LTC Van Vliet in Katyn (behind Capt. Dr. S. Gilder; the officer in glasses), May 1943.

Jack’s time as a POW included his and Captain Don Stewart’s connection to events in the Katyn Forest. One day, German authorities asked LTC Van Vliet and CPT Stewart to accompany them to the Katyn Forest to observe the exhumation of thousands of bodies of Polish officers who had been murdered by the Soviets. The two Americans wanted nothing to do with what they imagined would be a propaganda event. They refused parole, declined to go, and were then ordered to go. Their story is told in other places, but the essential part of it is that their personal observations confirmed the fact that the Polish officers had been murdered by the Soviets.

 Col. John H. Van Vliet Jr., 1950s and 1987.

The Red Army had captured thousands of Polish officers as it invaded and conquered the eastern half of Poland while the Nazis were conquering the western half. Those officers represented educated elements of the Polish people, and the Soviets saw them as a threat to their plans for future domination. Stalin had almost 22,000 of Polish nationals murdered and buried in mass graves at several places including the first discovered in the Katyn Forest (Soviet Union). When Hitler invaded the USSR, his forces occupied the area around Smolensk, and were directed to the site of the mass graves. German officials wanted allied officer POWs and others to come to the grave site in order to observe what the Germans had found.  The Germans searched the bodies for letters, diaries, newspapers and anything with a date on it to show the men had been murdered while the area was under Soviet control. LTC Van Vliet and CPT Stewart worried about deception, but they independently confirmed the time frame of the murders by noting the condition of the uniforms, particularly the boots.
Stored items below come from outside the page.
(** The rows before the achievements are touched: the historical message and the
    counter leave them alone. *)
Lemma gives_historical (em : Ex.EventMessageQuery (H := leaderboard_env)) counter d (s : executor) (Q : Z → executor → Prop) :
  Ex.transaction s = Some d →
  (Ex.em_is_historical em = true → is_Some (Ex.split_once ":"%char (Ex.em_entity_id em)) ∧
     ∃ json, ty_to_json (Ex.em_ty em) = Ok json) →
  (∀ c s' d', Ex.transaction s' = Some d' → rest d' = rest d → Ex.config s' = Ex.config s →
     Ex.progressions s' = Ex.progressions s → Q c s') →
  gives (if Ex.em_is_historical em then
       let! (world_address, entity_id) := st_lift (unwrap (Ex.split_once ":"%char (Ex.em_entity_id em))) in
       let! data := st_lift (ty_to_json (Ex.em_ty em)) in
       Ex.sql_exec (λ d, set_event_messages_historical (event_messages_historical d ++
         [mkHistorical (Ex.em_entity_id em) (Some (Ex.em_keys_str em)) (Ex.em_event_id em) data
            (Ex.em_model_id em) (Ex.em_block_timestamp em) world_address entity_id]) d) ;;;
       st_ret (counter + 1)
     else st_ret counter) s Q.
Proof.
  intros Ht Hh HQ. destruct (Ex.em_is_historical em).
  - destruct (Hh eq_refl) as ([[w e] Hs] & json & Hj). rewrite Hs, Hj. apply gives_bind, gives_lift, gives_bind, gives_lift.
    apply gives_bind. eapply gives_sql_try; [done|done|]. apply gives_ret. by eapply HQ.
  - apply gives_ret. by eapply HQ.
Qed.

Lemma gives_no_aggregations ty model_id (s : executor) (Q : list _ → executor → Prop) :
  Ex.get_aggregator_for_model (ty_name ty) (Ex.config s) = [] → Q [] s →
  gives (Ex.update_aggregations ty model_id) s Q.
Proof. intros Ha HQ. apply gives_bind, gives_get. rewrite Ha. by apply gives_bind, gives_ret, gives_ret. Qed.

Lemma stored_put a d : stored (put_achievements a d) = a.
Proof. apply get_set_achievements. Qed.

(** The branch of the achievements *)
Lemma gives_achievements (em : Ex.EventMessageQuery (H := leaderboard_env)) (s : executor) (c : Ex.SqlConfig) d ns name b op
    (Q : unit → executor → Prop) :
  Ex.transaction s = Some d →
  Ex.is_achievement_registration_model_name name c = is_registration op →
  Ex.is_achievement_progression_model_name name c = negb (is_registration op) →
  op_entity op = as_dty (Ex.em_ty em) →
  Ach.represents (Ex.em_world_address em) ns b (stored d) → Ach.op_ok (Ex.em_world_address em) ns b op →
  (∀ (s' : executor) d' r, Ex.transaction s' = Some d' →
     Ach.represents (Ex.em_world_address em) ns (Ach.apply_op b op) (stored d') →
     Ach.result_ok (Ex.em_world_address em) ns (Ach.apply_op b op) op r (stored d') →
     Ex.progressions s' = Ex.progressions s ++ option_list r → Ex.config s' = Ex.config s → Q tt s') →
  gives ((if Ex.is_achievement_registration_model_name name c then
     let! _ := Ex.sql_sub (register_achievement (Ex.em_world_address em) ns (Ex.em_ty em)) in st_ret tt
   else st_ret tt) ;;;
  (if Ex.is_achievement_progression_model_name name c then
     let! r := Ex.sql_sub (update_achievement_progression (Ex.em_world_address em) ns (Ex.em_ty em)) in
     match r with
     | Some (Some progression) => st_modify (λ s, Ex.set_progressions (Ex.progressions s ++ [progression]) s)
     | _ => st_ret tt
     end
   else st_ret tt)) s Q.
Proof.
  intros Ht Hreg Hprog Hent Hrep Hok HQ. rewrite Hreg, Hprog.
  destruct op as [entity t|entity task player count]; simpl in Hent; subst entity; cbn [is_registration negb].
  - destruct Hok as (_ & Hregs & Hnew). apply gives_bind, gives_bind.
    eapply (gives_sql_sub (Ach.register_achievement _ ns (as_dty (Ex.em_ty em)))); [done|].
    eapply gives_mono; [by eapply Ach.registration_step|]. intros r a [Hr _]. do 2 apply gives_ret.
    eapply (HQ _ _ None); [done|by rewrite stored_put|done|by rewrite app_nil_r|done].
  - apply gives_bind, gives_ret, gives_bind.
    eapply (gives_sql_sub (Ach.update_achievement_progression _ ns (as_dty (Ex.em_ty em)))); [done|].
    eapply gives_mono; [by apply (Ach.op_step _ _ no_query_failure decode_i32_ok _ _ _ Hrep Hok)|].
    intros r a [Hr Hres]. destruct r as [p|].
    + eexists _, _. split; [reflexivity|]. eapply (HQ _ _ (Some p)); [done|by rewrite stored_put|by rewrite stored_put|done|done].
    + apply gives_ret. eapply (HQ _ _ None); [done|by rewrite stored_put|by rewrite stored_put|by rewrite app_nil_r|done].
Qed.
They had learned to judge a person’s time in captivity based on the condition of the uniform, and all of the signs confirmed the Polish officers had only been in captivity a short time, which matched the paper evidence.

The Officer’s Cross of Merit of the Republic of Poland posthumously awarded to LTC John H. Van Vliet, Jr., Warsaw, Belvedere, April 8, 2015.

LTC Van Vliet and CPT Stewart made no statements and refused to cooperate in any way with the Germans. Even so, the event was shocking, and they knew the information needed to be shared with the US government. While in captivity Jack escaped three times. As he would say, “That tells you something about the effectiveness of the first two.” After his last escape, he made it through German territory, entered American lines, and quickly made his way to Washington where he reported details of the Katyn Massacre to MG Bissell, Assistant Chief of Staff for Intelligence. In Washington, he was ordered to say nothing about Katyn, an order he followed until he was called to testify before Congress.

LTC Van Vliet was awarded the Bronze Star with "V" for valor in recognition of his actions while a POW. He later fought in the Korean War and retired from the Army as a Colonel. He died in February of 2000, survived by his three daughters and his son.

John H. Van Vliet III, unveiling of the Stewart/Van Vliet memorial plaque Szubin, April 11, 2015.



In March 2015, President Komorowski of Poland recognized John H. Van Vliet Jr. and Donald B. Stewart for their actions associated with Katyn and posthumously awarded them the Polish Officers Cross of Merit. In April 2015 the Stewart/Van Vliet memorial plaque was unveiled by the monument commemorating the Nazi German Camps located in Szubin.